Supplied data: Begin
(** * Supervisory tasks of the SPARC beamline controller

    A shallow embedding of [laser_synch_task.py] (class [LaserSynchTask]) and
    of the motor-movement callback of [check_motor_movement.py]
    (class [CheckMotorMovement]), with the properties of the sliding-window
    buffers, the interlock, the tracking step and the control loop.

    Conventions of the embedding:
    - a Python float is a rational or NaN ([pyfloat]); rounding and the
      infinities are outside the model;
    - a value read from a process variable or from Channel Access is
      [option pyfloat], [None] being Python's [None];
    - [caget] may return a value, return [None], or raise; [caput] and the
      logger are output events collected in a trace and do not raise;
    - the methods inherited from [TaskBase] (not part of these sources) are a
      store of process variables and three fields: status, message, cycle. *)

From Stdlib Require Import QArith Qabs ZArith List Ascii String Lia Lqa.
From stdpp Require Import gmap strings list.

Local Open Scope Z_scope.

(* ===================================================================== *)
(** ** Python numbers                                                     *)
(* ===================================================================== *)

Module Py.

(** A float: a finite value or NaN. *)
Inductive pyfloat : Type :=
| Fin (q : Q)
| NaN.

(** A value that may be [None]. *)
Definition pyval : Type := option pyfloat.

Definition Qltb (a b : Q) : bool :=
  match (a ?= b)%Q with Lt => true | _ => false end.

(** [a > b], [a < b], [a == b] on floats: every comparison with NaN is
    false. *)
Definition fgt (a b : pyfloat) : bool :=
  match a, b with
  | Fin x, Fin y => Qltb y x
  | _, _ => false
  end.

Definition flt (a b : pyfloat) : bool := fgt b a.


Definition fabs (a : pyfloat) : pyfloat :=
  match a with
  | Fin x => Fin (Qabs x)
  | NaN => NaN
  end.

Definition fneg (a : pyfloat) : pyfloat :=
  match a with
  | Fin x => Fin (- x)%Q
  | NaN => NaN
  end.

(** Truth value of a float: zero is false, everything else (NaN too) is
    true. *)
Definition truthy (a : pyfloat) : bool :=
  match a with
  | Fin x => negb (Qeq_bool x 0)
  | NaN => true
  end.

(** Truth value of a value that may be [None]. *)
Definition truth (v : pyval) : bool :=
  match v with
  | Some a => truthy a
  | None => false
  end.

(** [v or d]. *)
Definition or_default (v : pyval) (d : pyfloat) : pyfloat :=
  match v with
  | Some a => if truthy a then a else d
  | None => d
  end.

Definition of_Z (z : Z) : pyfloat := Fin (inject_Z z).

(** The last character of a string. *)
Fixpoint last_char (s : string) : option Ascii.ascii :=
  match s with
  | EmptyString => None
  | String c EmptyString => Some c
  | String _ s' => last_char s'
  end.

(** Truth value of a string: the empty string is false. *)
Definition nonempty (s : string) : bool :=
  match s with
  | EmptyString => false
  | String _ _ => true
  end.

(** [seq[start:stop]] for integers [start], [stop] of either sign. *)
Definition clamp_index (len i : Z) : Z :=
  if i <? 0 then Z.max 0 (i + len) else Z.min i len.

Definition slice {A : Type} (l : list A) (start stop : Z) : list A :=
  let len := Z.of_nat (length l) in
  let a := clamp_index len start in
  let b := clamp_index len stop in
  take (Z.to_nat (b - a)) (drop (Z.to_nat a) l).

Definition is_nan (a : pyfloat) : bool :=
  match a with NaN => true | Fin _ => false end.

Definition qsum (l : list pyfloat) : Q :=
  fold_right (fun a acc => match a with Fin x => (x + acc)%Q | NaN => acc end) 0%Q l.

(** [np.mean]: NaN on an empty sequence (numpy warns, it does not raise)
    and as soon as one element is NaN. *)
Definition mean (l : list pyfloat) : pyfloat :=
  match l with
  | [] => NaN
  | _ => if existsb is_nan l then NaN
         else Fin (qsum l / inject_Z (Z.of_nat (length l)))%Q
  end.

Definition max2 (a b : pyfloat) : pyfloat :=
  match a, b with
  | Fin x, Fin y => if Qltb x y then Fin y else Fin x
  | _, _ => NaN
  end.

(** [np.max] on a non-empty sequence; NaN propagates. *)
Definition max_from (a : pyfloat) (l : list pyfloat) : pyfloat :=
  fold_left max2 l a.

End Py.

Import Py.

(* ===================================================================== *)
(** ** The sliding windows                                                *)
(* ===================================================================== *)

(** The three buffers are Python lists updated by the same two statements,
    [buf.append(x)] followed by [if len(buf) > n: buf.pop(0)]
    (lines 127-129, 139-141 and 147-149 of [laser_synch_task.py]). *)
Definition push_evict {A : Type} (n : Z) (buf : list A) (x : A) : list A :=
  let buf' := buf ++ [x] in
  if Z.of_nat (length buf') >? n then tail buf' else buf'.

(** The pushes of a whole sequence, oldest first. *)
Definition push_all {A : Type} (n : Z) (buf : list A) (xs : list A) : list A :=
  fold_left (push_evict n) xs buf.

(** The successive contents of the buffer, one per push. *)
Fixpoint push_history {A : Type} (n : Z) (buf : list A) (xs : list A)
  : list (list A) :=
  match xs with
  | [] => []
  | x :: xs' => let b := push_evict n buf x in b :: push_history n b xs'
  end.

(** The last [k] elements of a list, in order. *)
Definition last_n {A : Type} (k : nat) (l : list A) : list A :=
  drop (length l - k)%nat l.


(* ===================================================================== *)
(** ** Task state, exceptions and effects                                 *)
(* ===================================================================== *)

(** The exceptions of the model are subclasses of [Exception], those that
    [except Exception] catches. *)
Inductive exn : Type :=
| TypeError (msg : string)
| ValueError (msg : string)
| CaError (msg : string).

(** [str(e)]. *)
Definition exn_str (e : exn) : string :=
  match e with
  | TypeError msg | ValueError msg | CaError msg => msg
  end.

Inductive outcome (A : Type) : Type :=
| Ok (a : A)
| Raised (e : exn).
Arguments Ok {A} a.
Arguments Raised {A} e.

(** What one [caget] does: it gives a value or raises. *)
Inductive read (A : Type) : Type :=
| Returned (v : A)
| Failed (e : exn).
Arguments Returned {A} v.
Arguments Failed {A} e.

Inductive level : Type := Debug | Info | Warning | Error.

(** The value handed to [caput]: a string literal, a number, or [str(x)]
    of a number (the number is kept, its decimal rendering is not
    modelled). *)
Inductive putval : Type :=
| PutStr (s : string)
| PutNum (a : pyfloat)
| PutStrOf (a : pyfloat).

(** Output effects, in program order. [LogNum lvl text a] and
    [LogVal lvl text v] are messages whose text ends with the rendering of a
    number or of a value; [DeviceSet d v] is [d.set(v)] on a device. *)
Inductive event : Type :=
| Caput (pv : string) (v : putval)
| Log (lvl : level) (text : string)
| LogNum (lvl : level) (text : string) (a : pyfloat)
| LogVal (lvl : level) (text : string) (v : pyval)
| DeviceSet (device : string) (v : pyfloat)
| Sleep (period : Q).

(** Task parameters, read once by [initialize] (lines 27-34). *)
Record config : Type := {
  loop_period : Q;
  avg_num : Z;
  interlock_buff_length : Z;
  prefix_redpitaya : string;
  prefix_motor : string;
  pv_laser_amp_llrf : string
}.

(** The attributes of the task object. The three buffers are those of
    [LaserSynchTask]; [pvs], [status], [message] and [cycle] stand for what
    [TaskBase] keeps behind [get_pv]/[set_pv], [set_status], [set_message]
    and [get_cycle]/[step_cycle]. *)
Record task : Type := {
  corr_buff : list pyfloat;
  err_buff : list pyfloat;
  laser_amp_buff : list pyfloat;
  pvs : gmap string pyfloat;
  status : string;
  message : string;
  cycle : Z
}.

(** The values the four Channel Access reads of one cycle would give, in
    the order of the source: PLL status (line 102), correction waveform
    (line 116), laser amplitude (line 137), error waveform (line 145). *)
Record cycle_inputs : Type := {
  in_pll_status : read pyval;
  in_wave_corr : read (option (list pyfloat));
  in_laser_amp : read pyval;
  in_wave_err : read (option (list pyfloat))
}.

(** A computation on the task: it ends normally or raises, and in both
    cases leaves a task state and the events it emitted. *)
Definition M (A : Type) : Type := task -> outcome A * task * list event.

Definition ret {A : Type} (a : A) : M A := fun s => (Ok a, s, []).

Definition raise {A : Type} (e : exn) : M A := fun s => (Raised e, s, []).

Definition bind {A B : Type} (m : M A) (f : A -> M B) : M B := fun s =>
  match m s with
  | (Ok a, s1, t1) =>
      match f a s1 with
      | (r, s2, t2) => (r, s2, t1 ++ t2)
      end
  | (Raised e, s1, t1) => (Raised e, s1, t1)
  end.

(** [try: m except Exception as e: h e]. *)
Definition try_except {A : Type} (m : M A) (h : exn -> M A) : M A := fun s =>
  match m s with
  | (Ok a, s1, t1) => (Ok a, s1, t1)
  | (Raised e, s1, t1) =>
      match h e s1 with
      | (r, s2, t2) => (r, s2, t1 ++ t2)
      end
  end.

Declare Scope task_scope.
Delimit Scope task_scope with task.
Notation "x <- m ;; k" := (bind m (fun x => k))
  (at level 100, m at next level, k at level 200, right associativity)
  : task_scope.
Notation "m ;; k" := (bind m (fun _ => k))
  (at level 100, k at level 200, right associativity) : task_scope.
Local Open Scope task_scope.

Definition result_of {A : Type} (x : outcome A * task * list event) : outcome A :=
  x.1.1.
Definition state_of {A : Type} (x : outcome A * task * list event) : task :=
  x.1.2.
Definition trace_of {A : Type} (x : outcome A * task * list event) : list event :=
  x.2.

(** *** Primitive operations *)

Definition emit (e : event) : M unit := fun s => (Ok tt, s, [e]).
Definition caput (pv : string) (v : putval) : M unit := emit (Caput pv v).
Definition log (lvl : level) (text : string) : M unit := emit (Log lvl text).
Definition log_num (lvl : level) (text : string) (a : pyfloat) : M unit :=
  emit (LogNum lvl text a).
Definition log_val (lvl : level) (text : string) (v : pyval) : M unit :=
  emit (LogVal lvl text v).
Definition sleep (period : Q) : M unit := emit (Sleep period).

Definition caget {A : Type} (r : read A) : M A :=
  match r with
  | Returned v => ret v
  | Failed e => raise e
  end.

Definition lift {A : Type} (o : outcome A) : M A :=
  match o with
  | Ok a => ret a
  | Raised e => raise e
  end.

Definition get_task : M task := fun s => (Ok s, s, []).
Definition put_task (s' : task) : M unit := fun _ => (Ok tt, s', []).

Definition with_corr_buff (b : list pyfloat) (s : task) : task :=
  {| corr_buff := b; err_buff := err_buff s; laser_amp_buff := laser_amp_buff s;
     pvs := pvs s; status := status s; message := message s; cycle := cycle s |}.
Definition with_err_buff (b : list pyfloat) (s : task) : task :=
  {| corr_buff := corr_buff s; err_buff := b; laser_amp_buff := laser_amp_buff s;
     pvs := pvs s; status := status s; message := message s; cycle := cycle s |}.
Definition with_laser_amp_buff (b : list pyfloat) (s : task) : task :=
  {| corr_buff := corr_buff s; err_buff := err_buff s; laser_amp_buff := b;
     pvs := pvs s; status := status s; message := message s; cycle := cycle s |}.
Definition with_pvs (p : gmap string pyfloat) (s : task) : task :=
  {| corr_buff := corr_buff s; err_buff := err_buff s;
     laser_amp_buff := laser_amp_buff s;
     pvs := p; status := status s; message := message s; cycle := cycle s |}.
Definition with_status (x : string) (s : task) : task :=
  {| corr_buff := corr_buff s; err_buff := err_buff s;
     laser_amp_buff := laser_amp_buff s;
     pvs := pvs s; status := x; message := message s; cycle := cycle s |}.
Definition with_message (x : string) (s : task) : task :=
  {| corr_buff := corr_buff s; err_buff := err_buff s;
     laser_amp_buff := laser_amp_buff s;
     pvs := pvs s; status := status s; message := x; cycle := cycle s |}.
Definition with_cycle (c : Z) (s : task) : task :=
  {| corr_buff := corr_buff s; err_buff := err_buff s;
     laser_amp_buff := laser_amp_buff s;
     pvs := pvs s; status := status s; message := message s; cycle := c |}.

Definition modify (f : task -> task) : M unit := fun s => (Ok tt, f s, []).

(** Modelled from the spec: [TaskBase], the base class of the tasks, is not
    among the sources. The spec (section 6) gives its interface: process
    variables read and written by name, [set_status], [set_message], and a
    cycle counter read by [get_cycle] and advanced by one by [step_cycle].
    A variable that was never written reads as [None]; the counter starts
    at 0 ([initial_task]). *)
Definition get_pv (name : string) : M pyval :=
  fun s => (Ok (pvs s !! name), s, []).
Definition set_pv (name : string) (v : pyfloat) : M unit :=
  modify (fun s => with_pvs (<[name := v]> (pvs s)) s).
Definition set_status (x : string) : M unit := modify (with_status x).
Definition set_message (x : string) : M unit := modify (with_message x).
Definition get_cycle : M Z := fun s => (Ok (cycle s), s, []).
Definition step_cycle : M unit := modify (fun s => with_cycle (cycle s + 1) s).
Supplied data: End
Exercise: The answer should be an exact copy of the lines from the first line of the data through the line with "From stdpp Require Import gmap strings list." and should contain nothing else.

Response to this task:
(** * Supervisory tasks of the SPARC beamline controller

    A shallow embedding of [laser_synch_task.py] (class [LaserSynchTask]) and
    of the motor-movement callback of [check_motor_movement.py]
    (class [CheckMotorMovement]), with the properties of the sliding-window
    buffers, the interlock, the tracking step and the control loop.

    Conventions of the embedding:
    - a Python float is a rational or NaN ([pyfloat]); rounding and the
      infinities are outside the model;
    - a value read from a process variable or from Channel Access is
      [option pyfloat], [None] being Python's [None];
    - [caget] may return a value, return [None], or raise; [caput] and the
      logger are output events collected in a trace and do not raise;
    - the methods inherited from [TaskBase] (not part of these sources) are a
      store of process variables and three fields: status, message, cycle. *)

From Stdlib Require Import QArith Qabs ZArith List Ascii String Lia Lqa.
From stdpp Require Import gmap strings list.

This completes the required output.